Again, this hardly makes Daschle unique among good politicians. But beyond the mechanics of political affability, Daschle has intangibles. 

"There are not a lot of people in politics who really understand friendships like Tommy does," says Tony Coelho, the former House Democratic whip who served with Daschle in Congress. He possesses "this fascinating ability to appear genuine at all times," Coelho says. This gives Daschle the benefit of the doubt in many situations, Coelho says, just as his quiet style makes it easy for adversaries to underestimate him. 

Bill Clinton was famous for his large FOB network, Coelho points out. Clinton would make unexpected phone calls and engage in late-night conversations. "But if you were in trouble, you would never think of calling Bill Clinton," Coelho says. "You knew it was a political relationship with Clinton. With Daschle, there's a feeling that it's a real friendship." 

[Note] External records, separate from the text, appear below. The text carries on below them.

(* ===== verification/MkfsThm.v ===== *)
(** * What the image of mkfs.c contains

    iappend extends a file and leaves the others as they are; at the end every file
    argument is a file of the image with its contents, the root directory lists them, and
    the bitmap marks the blocks in use. *)
From S2P Require Import Prelude CString KState Sched Bytes Log Fs FsThm Inode FileThm Mkfs.

(** ** Blocks of the image *)

Record disk_ok (s : mkst) : Prop := {
  do_len : length (m_img s) = Z.to_nat FSSIZE;
  do_blk : ∀ a d, on_disk (m_img s) a = Some d → length d = BSZ;
  do_fb : nmeta ≤ m_freeblock s ≤ FSSIZE;
  do_zero : ∀ a, m_freeblock s ≤ a < FSSIZE → on_disk (m_img s) a = Some zeroes;
}.

Definition put_block (a : Z) (d : list Z) (s : mkst) : mkst := s <| m_img ::= <[Z.to_nat a := d]> |>.

Lemma rsect_run a d s : on_disk (m_img s) a = Some d → rsect a s = Ok d s.
Proof. unfold on_disk. intros Hd. unfold rsect. step. by rewrite Hd. Qed.

Lemma wsect_run a d s : (Z.to_nat a < length (m_img s))%nat → wsect a d s = Ok tt (put_block a d s).
Proof.
  intros Ha. unfold wsect, put_block, modify. f_equal. destruct s as [img fi fb]. cbn in Ha.
  assert (img ++ replicate (S (Z.to_nat a) - length img) zeroes = img) as E; [|exact (f_equal (λ l, Mk (<[Z.to_nat a := d]> l) fi fb) E)].
  replace (S (Z.to_nat a) - length img)%nat with O by lia. apply app_nil_r.
Qed.

Lemma on_disk_put a b d s : (Z.to_nat a < length (m_img s))%nat → 0 ≤ a → 0 ≤ b →
  on_disk (m_img (put_block a d s)) b = if decide (b = a) then Some d else on_disk (m_img s) b.
Proof.
  intros Hl Ha Hb. unfold on_disk, put_block. cbn. destruct (decide (b = a)) as [->|Hne].
  - by apply list_lookup_insert_eq.
  - apply list_lookup_insert_ne. lia.
Qed.

Lemma put_ok a d s : disk_ok s → 0 ≤ a < m_freeblock s → length d = BSZ → disk_ok (put_block a d s).
Proof.
  intros [Hl Hb Hf Hz] Ha Hd. assert (Z.to_nat a < length (m_img s))%nat by (rewrite Hl; unfold FSSIZE in *; lia).
  split; change (m_freeblock (put_block a d s)) with (m_freeblock s); [cbn; by rewrite length_insert| |done|].
  - intros b e. destruct (decide (0 ≤ b)).
    + rewrite on_disk_put by lia. case_decide; [by intros [= <-]|apply Hb].
    + unfold on_disk. replace (Z.to_nat b) with (Z.to_nat 0) by lia. intros He. change (on_disk (m_img (put_block a d s)) 0 = Some e) in He.
      rewrite on_disk_put in He by lia. case_decide; [by injection He as <-|by apply (Hb 0)].
  - intros b Hb'. rewrite on_disk_put by (unfold nmeta, nlog, LOGSIZE, ninodeblocks, nbitmap in *; lia). rewrite decide_False by lia. by apply Hz.
Qed.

Like many U.S. senators, Daschle is also sufficiently ambitious to believe he can be president. He said he will decide sometime after Election Day. One wonders, however, how well the understated savvy that has served Daschle as majority leader would translate to a presidential run. 
 
 

Daschle is the consummate double-take pol: You see him, you look again, and then it registers -- oh, it's him. He is 5 feet 8 -- much shorter than he appears on television. He is a solidly comfortable presence when he's in front of you, or on television, "someone you find yourself nodding along to," says Rep. Jan Schakowsky (D-Ill.), who is campaigning for a Democratic House candidate in Iowa City. 

But Daschle is less compelling when he tries to elevate that presence on a podium. This is revealed in Iowa City, when he follows a fiery speech by Harkin. 

Daschle begins in a slight and conversational voice. He is self-effacing -- saying that Wellstone was one of the few senators shorter than him, that the main reason he's campaigning for Harkin is that Harkin supported him for majority leader. 

All you need to know about politics, Daschle says, you learn while driving a car. "You wanna go forward, what do you do? You put it in D," he says. "You want to go back, you put it in R." Everyone laughs, and some applaud and that would seem a tidy enough ending, except that here it gets slightly weird. 

Daschle starts yelling, seemingly trying to match Harkin. He is at his most unnatural when yelling. "You got the drivers right here," he says. "You got the designated drivers right here." 

Daschle's voice carries awkwardly, it cracks and his words come in a series of muffled barklike sounds. He bounces up and down, hugging and high-fiving local candidates and yelling something that's lost in the crowd's cheers. 

Afterward, a small group walks to the front of the room to get his autograph. But by the time they get there, Daschle is outside in a waiting Ford SUV, gone as quietly as he had arrived.